# Consumer for Tweeter API 

## Imports

In [None]:
from confluent_kafka import Producer  
!pip install vaderSentiment
!pip install nltk
from vaderSentiment.vaderSentiment import SentimentIntensityAnalyzer
import nltk
nltk.download('stopwords')
from nltk.corpus import stopwords
import re
from pyspark.ml.classification import LogisticRegressionModel
import pandas as pd
from pyspark.ml.feature import HashingTF, IDF, Tokenizer
from pyspark.sql import SQLContext
from pyspark.ml import Pipeline



[nltk_data] Downloading package stopwords to /home/linuxu/nltk_data...
[nltk_data]   Package stopwords is already up-to-date!


## Consumer Configuration

In [None]:
from confluent_kafka import Consumer

conf = {'bootstrap.servers': "localhost:8080",
        'group.id': "foo",
        'auto.offset.reset': 'smallest',
        'session.timeout.ms' : 10000}


consumer = Consumer(conf) #creating consumer with my configuration

## Processing function for incoming tweets

In [None]:
def remove_HTML(text):
    """
    Inputs a string and outputs a string free of any HTML tags
    """
    tag = re.compile(r'<.*?>')
    
    return tag.sub(r'',text)

def remove_URL(text):
    """
    Inputs a string and outputs a string free of any URLs
    """
    url = re.compile(r'https?://\S+|www\.\S+')
    
    return url.sub(r'',text)

def remove_emojis(text):
    """
    Inputs a string and outputs a string free of any emojis
    """
    emoji = re.compile("["
        u"\U0001F600-\U0001F64F"  # emoticons
        u"\U0001F300-\U0001F5FF"  # symbols & pictographs
        u"\U0001F680-\U0001F6FF"  # transport & map symbols
        u"\U0001F1E0-\U0001F1FF"  # flags (iOS)
        u"\U00002702-\U000027B0"
        u"\U000024C2-\U0001F251"
    "]+", flags=re.UNICODE)
    
    return emoji.sub(r'',text)

def remove_punctuations(text):
    """
    Inputs a string and outputs a string free of any punctuations
    """
    punct = re.compile(r'[^\w\s]')
    
    return punct.sub(r'',text)

In [None]:
# set of all stopwords
stop = set(stopwords.words('english'))
stop.remove('not') # exclude not

def remove_stop_words(text):
    """
    inputs a text string and outputs a string without any stopwords
    """
    sentence = [] # list without any stopwords
    for word in text.split():
        if word not in stop:
            sentence.append(word)
            
    return " ".join(sentence)

In [None]:
def clean_text(text):
    """
    inputs a string:
    -------------------------------------
    outputs a string free from 
    1) html-tags
    2) urls
    3) punctuations
    4) stopwords
    """
    text = remove_HTML(text)
    text = remove_URL(text)
    text = remove_punctuations(text)
    text = remove_stop_words(text)
    
    return text

## Prepration for model

In [None]:
# Creating the pipeline for feature extraction
path ="/home/model2"
newLR = LogisticRegressionModel.load(path)

# tokenizing the data
tokenizer = Tokenizer(inputCol="tweet", outputCol="words")

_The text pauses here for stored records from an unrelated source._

(** * json-validate-codegen: the schema walker and the TypeScript emitter

    A shallow embedding of [Encoder.Run] / [Encoder.walk] (package
    [codegen]) and of the TypeScript [Emitter] (package [typescript]),
    followed by the properties of the walker that the specification
    states.

    Conventions of the embedding:
    - a Go [(string, error)] result is an [Outcome]: [Return name err]
      with [err : option error] ([None] is Go's [nil]); a run-time panic
      (a nil [*Schema] dereferenced, a slice re-sliced below zero) is
      [Panic];
    - the [*NamePath] that [walk] mutates in place is threaded through a
      [State]; a descriptor handed to the Emitter carries the value the
      path has at the moment of the call;
    - the output sink is an append-only string; next to it the state
      keeps the list of Emitter calls made so far, in call order;
    - Go leaves the iteration order of [range] over a map unspecified,
      and it may change from one [range] statement to the next.  Every
      [range] over a map therefore asks an oracle [order] for the order
      of that particular iteration, identified by the number of map
      iterations started before it. *)

From stdpp Require Import base option list gmap strings fin_maps.

(** ** Values of the Go standard library *)

(** [error]: only the message matters here ([errors.New msg]). *)
Definition error := string.

(** [*url.URL]: an opaque identifier of a root schema. *)
Definition URL := string.

Definition newline : string := String (Ascii.ascii_of_nat 10) EmptyString.
Definition tab : string := String (Ascii.ascii_of_nat 9) EmptyString.

(** ** The schema model of [jsonvalidate] *)

(** Modelled from the spec: the declarations of [jsonvalidate.SchemaKind],
    [jsonvalidate.SchemaType], [jsonvalidate.Schema] and
    [jsonvalidate.Registry] are not part of the sources.  The kinds and
    types are integer enumerations in Go, of which the walker names six
    and four constants; [SchemaKindOther] and [SchemaTypeOther] stand for
    every other value of the underlying integer type. *)
Inductive SchemaKind :=
| SchemaKindEmpty
| SchemaKindType
| SchemaKindElements
| SchemaKindProperties
| SchemaKindValues
| SchemaKindDiscriminator
| SchemaKindOther (n : nat).
(** * pkg/coverage: Go coverage data exposed in kcov format

    A shallow embedding of [pkg/coverage/coverage.go] and the properties of
    its catalog (files, synthetic PCs), its lookups and its counter drain.

    Modelling conventions.
    - Go [int] is the 64-bit signed integer of the platforms gVisor runs on;
      [uint64] and [uint32] values are [Z] with the wrap-around written out.
    - A Go map is a [gmap]; indexing a map at an absent key yields the zero
      value (the nil slice, [[]]).  The order in which [range] enumerates a
      map is chosen by the runtime: every loop over a map takes that order
      as an explicit argument.
    - A call either returns or panics ([outcome]); a returned Go [error] is
      part of the returned value.
    - The package-level variables ([coverdata.Cover], [globalData], [once])
      form the record [World], threaded through the operations.  The mutex
      [coverageMu] serialises the collection paths; the model is sequential
      and leaves it out. *)

From Stdlib Require Import ZArith Lia.
From stdpp Require Import gmap strings list sorting.
From stdpp Require Import pretty.

Local Open Scope Z_scope.

(** ** Machine integers *)

Definition uint64 (z : Z) : Z := z mod 2 ^ 64.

# Creating an instance of the TF-IDF
hashtf = HashingTF(numFeatures=2**16, inputCol="words", outputCol='tf')
idf = IDF(inputCol='tf', outputCol="features", minDocFreq=5) #minDocFreq: remove sparse terms

# the complete pipeline: sequence of various stages
pipeline = Pipeline(stages=[tokenizer, hashtf, idf])

In [None]:
sqlContext = SQLContext(sc)
file_path = '/home/cleaned_train.csv'
df = sqlContext.read.format('com.databricks.spark.csv').options(header='true', inferschema='true').load(file_path)
(train_set, val_set, test_set) = df.randomSplit([0.98, 0.01, 0.01], seed = 2000)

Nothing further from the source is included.